Cependant, à mesure que nous approchons des deux mille, nous trouvons de plus en plus témoignages du conflit vécu par le quartier , assiégée par des bagarres permanentes et des vols dans ses rues enchevêtrées. "C'était des moments difficiles quand le conseil municipal fait une première tentative de gentrification . C'est le moment où de nombreux magasins chinois ouvrent. Les combats entre eux et avec d'autres nationalités étaient continus », commente Iñigo López Palacios, un journaliste d'El País, qui était coordinatrice des contenus culturels dans la section de Madrid et témoin privilégié de tout ce à quoi demeurant rue Magdalena entre 1998 et 2003 . « C'est le moment où tous les portails de l'Ave María commencent à mettre des barreaux. Et que le mauvais quartier était à Mesón de Paredes ”. Cette insécurité a fini par affecter également les propriétaires des bars. "J'ai dû me battre avec beaucoup de monde. C'était courant qu'ils essaient de te voler ou de te voler pendant ces années-là", me prévient-il. Ramón.

Cesar Montes, à l'époque propriétaire du mythique Casa Montes, rue Lavapiés , a été agressé par trois individus en 2005. C'est ainsi qu'il est raconté dans les lettres au rédacteur en chef du journal Prisa : « Une touche sur la pomme d'Adam et il est tombé insensé. Ils étaient trois et ils ont pris le portefeuille avec ses papiers et son argent. Ils l'ont laissé là, allongé dans cette ruelle sombre que ce Madrid en construction a créé. En près de 65 ans de vie dans son quartier, Cesar n'avait jamais rien fait de tel. Il est arrivé à Lavapiés en tant que fils de l'émigration et d'autres enfants de l'émigration l'ont chassé de sa rue ».

Les quinze prochaines années seront spectatrices du retour de Lavapiés à une étrange normalité . des prix exorbitants et disparition du rare commerce local , ce qui ne l'empêche pas de devenir l'un des quartiers les plus prisés d'Europe.

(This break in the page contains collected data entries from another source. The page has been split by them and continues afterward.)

(** ** A process and its token *)

Lemma no_session_calls (evs : list event) :
  Forall (fun ev => calls session_url ev = false) evs -> session_calls evs = 0%nat.
Proof.
  unfold session_calls. induction 1 as [|ev evs H _ IH]; simpl; [reflexivity|].
  now rewrite H.
Qed.

Lemma session_calls_app (a b : list event) :
  session_calls (a ++ b) = (session_calls a + session_calls b)%nat.
Proof. unfold session_calls. now rewrite filter_app, length_app. Qed.

Lemma serve_logged_in (requests : list (world * outcome json)) (st : proc) :
  truthy (access_token st) = true ->
  snd (fst (serve requests st)) = st /\ session_calls (snd (serve requests st)) = 0%nat.
Proof.
  intros Ht. induction requests as [|[w req] rest IH]; simpl; [split; reflexivity|].
  destruct (cached_credential_run w req st Ht) as [Hev Hst].
  unfold events_of, state_of in *.
  destruct (generate_charts w req st) as [[r st1] ev1]; simpl in *. subst st1.
  destruct IH as [IHs IHc]. destruct (serve rest st) as [[rs st2] ev2]; simpl in *.
  split; [exact IHs|]. rewrite session_calls_app, IHc, (no_session_calls _ Hev). reflexivity.
Qed.

Lemma get_access_token_one_call w st :
  session_calls (events_of (get_access_token w st)) = 1%nat.
Proof.
  rewrite get_access_token_run. cbv beta zeta.
  destruct (http w _) as [t|code body]; [reflexivity|].
  destruct (error_status code); [reflexivity|].
  destruct body as [[| | | | |fields]|]; try reflexivity.
  destruct (truthy _); reflexivity.
Qed.

(** X16: a process that logs in when it starts and then handles requests
    one after the other calls the login endpoint exactly once in its life:
    no request logs in again, and the token obtained at the start is the one
    the process still holds at the end, whatever the requests and whatever
    the API answers later.  If the login at the start raises, nothing is
    served. *)
Theorem one_login_per_process (w : world) (requests : list (world * outcome json)) (st : proc) :
  (forall rs st2 ev,
     main w requests st = (Ok rs, st2, ev) ->
     session_calls ev = 1%nat
     /\ length rs = length requests
     /\ truthy (access_token st2) = true
     /\ st2 = state_of (get_access_token w st))
  /\ (forall e st1 ev,
        get_access_token w st = (Raise e, st1, ev) ->
        main w requests st = (Raise e, st1, ev)).
Proof.
  unfold main. split.
  - intros rs st2 ev.
    pose proof (get_access_token_one_call w st) as Hone.
    pose proof (proj1 (get_access_token_outcomes w st)) as Hok.
    unfold events_of, state_of in *.
    destruct (get_access_token w st) as [[[[]|e] st1] ev1]; simpl in *; [|intros H; inversion H].
    destruct (Hok st1 ev1 eq_refl) as [Ht _].
    destruct (serve_logged_in requests st1 Ht) as [Hs Hc].
    assert (Hlen : length (fst (fst (serve requests st1))) = length requests).
    { clear. revert st1. induction requests as [|[w' req] rest IH]; intros st1; simpl; [reflexivity|].
      destruct (generate_charts w' req st1) as [[r st'] ev']. specialize (IH st').
      destruct (serve rest st') as [[rs' st''] ev'']. simpl in *. now rewrite IH. }
    destruct (serve requests st1) as [[rs' st2'] ev2]; simpl in *.
    intros H; inversion H; subst. rewrite session_calls_app, Hone, Hc. auto.
  - intros e st1 ev ->. reflexivity.
Qed.

Lemma one_login_per_process_witness :
  session_calls
    (snd (main Sample.quiet
            [(Sample.quiet, Sample.post Sample.handle_link);
             (Sample.login_refused, Sample.post Sample.did_link)] Sample.logged_out))
  = 1%nat.
Proof.
  eapply (proj1 (one_login_per_process Sample.quiet
                   [(Sample.quiet, Sample.post Sample.handle_link);
                    (Sample.login_refused, Sample.post Sample.did_link)] Sample.logged_out)).
  reflexivity.
Defined.

(** ** What the lookups return *)

Lemma http_calls_app (a b : list event) : http_calls (a ++ b) = (http_calls a ++ http_calls b)%list.
Proof. unfold http_calls. apply flat_map_app. Qed.

(** X17: [resolve_did] makes exactly one call, the GET of the handle with
    the bearer of the stored token, and leaves the token alone; what it
    returns, when it returns, is either [None] or the [did] of the reply,
    which is then not empty and comes from a JSON object under a status that
    is no error. *)
Theorem resolve_did_returns_none_or_the_did (w : world) (handle : string) (st : proc) :
  http_calls (events_of (resolve_did w handle st)) = [resolve_request w (access_token st) handle]
  /\ state_of (resolve_did w handle st) = st
  /\ forall v,
       result_of (resolve_did w handle st) = Ok v ->
       v = JNull
       \/ (truthy v = true
           /\ exists code fields,
                http w (resolve_request w (access_token st) handle)
                  = Reply code (Some (JObj fields))
                /\ error_status code = false
                /\ dict_get "did" fields = Some v).
Proof.
  rewrite resolve_did_run. cbv beta zeta.
  assert (Hnone : forall ev : list event,
            http_calls ev = [resolve_request w (access_token st) handle] ->
            http_calls (events_of (Ok JNull, st, ev)) = [resolve_request w (access_token st) handle]
            /\ state_of (Ok JNull, st, ev) = st
            /\ forall v, result_of (Ok JNull, st, ev) = Ok v ->
                 v = JNull
                 \/ (truthy v = true
                     /\ exists code fields,
                          http w (resolve_request w (access_token st) handle)
                            = Reply code (Some (JObj fields))
                          /\ error_status code = false
                          /\ dict_get "did" fields = Some v)).
  { intros ev Hev. repeat split; [exact Hev|]. intros v H. inversion H. now left. }
  destruct (http w (resolve_request w (access_token st) handle)) as [t|code body] eqn:Hr;
    [now apply Hnone|].
  destruct (error_status code) eqn:Hc; [now apply Hnone|].
  destruct body as [[| | | | |fields]|];
    try (now apply Hnone);
    try (repeat split; intros v H; inversion H; fail).
  destruct (dict_get "did" fields) as [d|] eqn:Hd.
  - destruct (truthy d) eqn:Ht; [|now apply Hnone].
    repeat split. intros v H. inversion H; subst. right. split; [exact Ht|].
    exists code, fields. auto.
  - cbn [truthy]. now apply Hnone.
Qed.

(** X18: a profile lookup that fails does not stop a DID link: the handle
    is [None], the fetch stage is entered with the DID of the link, and the
    post link written into the chart title reads [None] where the handle
    belongs. *)
Theorem failed_profile_lookup_is_tolerated (w : world) (link did post_id : string) (st : proc) :
  re_match did_in_profile_pattern link = Some (did, post_id) ->
  lookup_failed "handle" (http w (profile_request w API_URL (access_token st) did)) ->
  result_of (identify w link st) = Ok (inr (JStr did, JNull, post_id))
  /\ state_of (identify w link st) = st
  /\ at_uri w (JStr did) post_id = "at://" ++ did ++ "/app.bsky.feed.post/" ++ post_id
  /\ post_link_of w JNull post_id = "https://bsky.app/profile/None/post/" ++ post_id.
Proof.
  intros Hm Hf.
  rewrite (identify_did_branch w _ st _ _ Hm).
  assert (H : exists ev, fetch_username_from_did w API_URL (access_token st) did st
                         = (Ok JNull, st, ev)).
  { rewrite fetch_username_run. cbv beta zeta. unfold lookup_failed in Hf.
    destruct (http w _) as [t|code body]; [eauto|].
    destruct (error_status code); [eauto|].
    destruct Hf as [Hf|[->|(fields & -> & ->)]]; [discriminate|eauto|eauto]. }
  destruct H as [ev H]. unfold bind. rewrite H. repeat split.
Qed.

Lemma failed_profile_lookup_is_tolerated_witness :
  result_of (identify Sample.offline Sample.did_link Sample.logged_in)
  = Ok (inr (JStr "did:plc:abc", JNull, "3kabc")).
Proof.
  apply (failed_profile_lookup_is_tolerated Sample.offline Sample.did_link "did:plc:abc" "3kabc"
           Sample.logged_in eq_refl).
  exact I.
Defined.

Lemma every_call_carries_the_token_witness :
  truthy (access_token (state_of (generate_charts Sample.quiet (Sample.post Sample.handle_link)
                                    Sample.logged_out))) = true.
Proof.
  apply (proj2 (every_call_carries_the_token Sample.quiet (Sample.post Sample.handle_link)
                  Sample.logged_out)).
  apply Exists_exists.
  exists (Http (resolve_request Sample.quiet (JStr "jwt") "alice.example")).
  split.
  - right. right. right. right. right. left. reflexivity.
  - eexists. split; reflexivity.
Defined.

(** ** A chart that cannot be drawn *)

Lemma generate_reposts_chart_fails w handle reposts tss dates counts e st :
  indexedAt_of reposts = inr tss ->
  daily_buckets tss = inr (dates, counts) ->
  pyplot w (reposts_chart w handle dates counts) = Some e ->
  generate_reposts_chart w handle reposts st =
  (Raise e, st,
   [Log INFO "Generating reposts chart..."; Plot (reposts_chart w handle dates counts)]).
Proof.
  intros Hi Hb Hp. unfold generate_reposts_chart, generate_chart, reposts_chart in *.
  unfold bind, logging_info, emit, lift. rewrite Hi. cbn [ret]. rewrite Hb. cbn [ret].
  now rewrite Hp.
Qed.

Lemma generate_likes_chart_fails w handle tss post_link dates counts e st :
  daily_buckets tss = inr (dates, counts) ->
  pyplot w (likes_chart w handle post_link dates counts) = Some e ->
  generate_likes_chart w handle tss post_link st =
  (Raise e, st,
   [Log INFO "Generating likes chart..."; Plot (likes_chart w handle post_link dates counts)]).
Proof.
  intros Hb Hp. unfold generate_likes_chart, generate_chart, likes_chart in *.
  unfold bind, logging_info, emit, lift. rewrite Hb. cbn [ret]. now rewrite Hp.
Qed.

Lemma generate_charts_fetched w req st st1 ev1 did handle post_id reposts likes :
  prelude w req st = (Ok (inr (did, handle, post_id)), st1, ev1) ->
  collection "repostedBy" (http w (fetch_request w reposts_url (access_token st1) did post_id))
    = Some reposts ->
  collection "likes" (http w (fetch_request w likes_url (access_token st1) did post_id))
    = Some likes ->
  generate_charts_body w req st =
  let '(r, st2, ev2) := render_and_respond w handle post_id reposts likes st1 in
  (r, st2,
   (ev1 ++ [Http (fetch_request w reposts_url (access_token st1) did post_id);
            Http (fetch_request w likes_url (access_token st1) did post_id)] ++ ev2)%list).
Proof.
  intros Hp Hr Hl. unfold generate_charts_body.
  rewrite bind_unfold, Hp. cbv beta iota.
  rewrite bind_unfold, (fetch_engagement_run _ _ _ _ _ _ Hr Hl). cbv beta iota.
  destruct (render_and_respond w handle post_id reposts likes st1) as [[r st2] ev2].
  reflexivity.
Qed.
(** * auto-sort-script: the Downloads sorter of [main.py]

    A shallow embedding of [SortingHandler] (on_modified, sort_files,
    get_unique_path, move_file) over a small model of the file system
    below [DOWNLOADS_DIR], and the properties of the specification
    proved or refuted on it.

    Layout:
    - Python strings: [startswith], [lower], [os.path.splitext];
    - the file tree, the world (tree, order of listings, refusals of the
      operating system, printed lines) and the state-and-exception monad
      the handler runs in;
    - the library calls the handler makes ([os.listdir], [os.path.isdir],
      [os.path.exists], [os.makedirs], [shutil.move], [print]);
    - the handler itself, function by function;
    - the handler as a relation on the entries of [DOWNLOADS_DIR], which
      the functions are shown to refine and the invariants are proved on;
    - the theorems: strings, collision resolution, classification, the
      frame of a rescan, the way of a file to its category, failures,
      notifications, a second rescan, and the scenarios of the
      specification run on small trees.

    The handler is single-threaded and the model is too: nothing else
    changes the tree during a rescan. *)

From Stdlib Require Import Ascii.
From stdpp Require Import gmap strings list fin_maps pretty.

Set Warnings "-register-all".

(** ** Python strings

    File names are strings of characters with code points below 256, on
    which [str.lower] moves the capital letters (A-Z, and U+00C0 to
    U+00DE but for the multiplication sign U+00D7) up by 32 and leaves
    the rest. *)

Module PyStr.

(** [s.startswith(prefix)] *)
Definition startswith (prefix s : string) : bool := String.prefix prefix s.

Definition lower_char (c : ascii) : ascii :=
  let n := nat_of_ascii c in
  if ((65 <=? n) && (n <=? 90) || (192 <=? n) && (n <=? 222) && negb (n =? 215))%nat
  then ascii_of_nat (n + 32) else c.

(** [s.lower()] *)
Fixpoint lower (s : string) : string :=
  match s with
  | EmptyString => EmptyString
  | String c s' => String (lower_char c) (lower s')
  end.

(** [s.rfind(c)] for a one-character [c]; [None] stands for [-1]. *)
Fixpoint rfind (c : ascii) (s : string) : option nat :=
  match s with
  | EmptyString => None
  | String a s' =>
      match rfind c s' with
      | Some i => Some (S i)
      | None => if Ascii.eqb a c then Some 0%nat else None
      end
  end.

(** Is every character of [s] equal to [c]? *)
Fixpoint all_eq (c : ascii) (s : string) : bool :=
  match s with
  | EmptyString => true
  | String a s' => Ascii.eqb a c && all_eq c s'
  end.

(** [s[i:j]] for [0 <= i <= j]. *)
Definition slice (i j : nat) (s : string) : string := String.substring i (j - i) s.

(** [os.path.splitext] of posixpath: the extension starts at the last
    dot of the last path component, unless that component consists of
    dots up to there (a leading dot does not start an extension). *)
Definition splitext (p : string) : string * string :=
  let filenameIndex :=
    match rfind "/" p with Some sepIndex => S sepIndex | None => 0%nat end in
  match rfind "." p with
  | Some dotIndex =>
      if (filenameIndex <=? dotIndex)%nat
         && negb (all_eq "." (slice filenameIndex dotIndex p))
      then (slice 0 dotIndex p, slice dotIndex (String.length p) p)
      else (p, "")
  | None => (p, "")
  end.

End PyStr.

(** ** The file tree *)

Inductive node :=
  | File (data : string)
  | Dir (children : gmap string node).

(** A path is the list of its components below [DOWNLOADS_DIR]. *)
Definition path := list string.

Definition DOWNLOADS_DIR : path := [].

(** [os.path.join(p, name)] for a one-component [name]. *)
Definition os_path_join (p : path) (name : string) : path := p ++ [name].

(** [os.path.basename(p)] *)
Definition os_path_basename (p : path) : string := default "" (last p).

(** What is raised: an [OSError], by its errno, or the
    [UnicodeEncodeError] of a [print]. *)
Inductive oserror :=
  | ENOENT | ENOTDIR | EEXIST | EISDIR | ENOTEMPTY | EINVAL
  | EACCES | EXDEV | ENOSPC | EPIPE | UnicodeEncodeError.

(** What the operating system may refuse: to make the directory [p],
    to move [src] to [dst] (the rename, and with it the copy that
    [shutil.move] falls back to), and to write a line that shows
    [filename] to the standard output (its encoding has no code for a
    character of the name, or it is closed). *)
Inductive syscall :=
  | SysMkdir (p : path)
  | SysRename (src dst : path)
  | SysPrint (filename : string).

Boosté par un mélange très particulier de lieux traditionnels, dont beaucoup ont été rénovés par des jeunes, des espaces hipsters qui ont su prendre le pouls de leurs nouveaux voisins et d'innombrables entreprises indiennes, sénégalaises et autres d'autres parties du monde.

El Melo's, avec ses croquettes à manger à la cuillère, ses impossibles chaussons et quelques boulettes à la haut de gochisme , a pu entretenir la flamme de un Madrid presque inconnu . Celui qui n'avait pas besoin de parler du Kilomètre Zéro (bien que ses miches de pain soient du Musée Galicien du Pain c'était près de la Plaza Mayor), produit de saison (malgré le fait que leurs piments Padrón étaient les plus irritants en été) ou créations gourmandes (le chausson étant une invention gastronomiquement irréprochable). Ramón, un serveur avec une mémoire enviable qui savait toujours ce que chaque groupe avait mangé, peu importait qu'il y ait deux ou dix personnes, est l'exemple sans équivoque de la grandeur d'un secteur en basses heures en raison du Coronavirus et des fermetures forcées. Lorsqu'on lui demande s'il aimerait que quelqu'un poursuive son héritage, il répond honnêtement : « Je m'en fous, tout le monde doit travailler pour ce qui sort et j'ai déjà fait ce que j'ai pu ”. Entrez aujourd'hui dans l'Olympe des grands bars de toujours à côté du Corripio, du Palentino, du Lozano ou du García. Vive Melo's et ses baskets.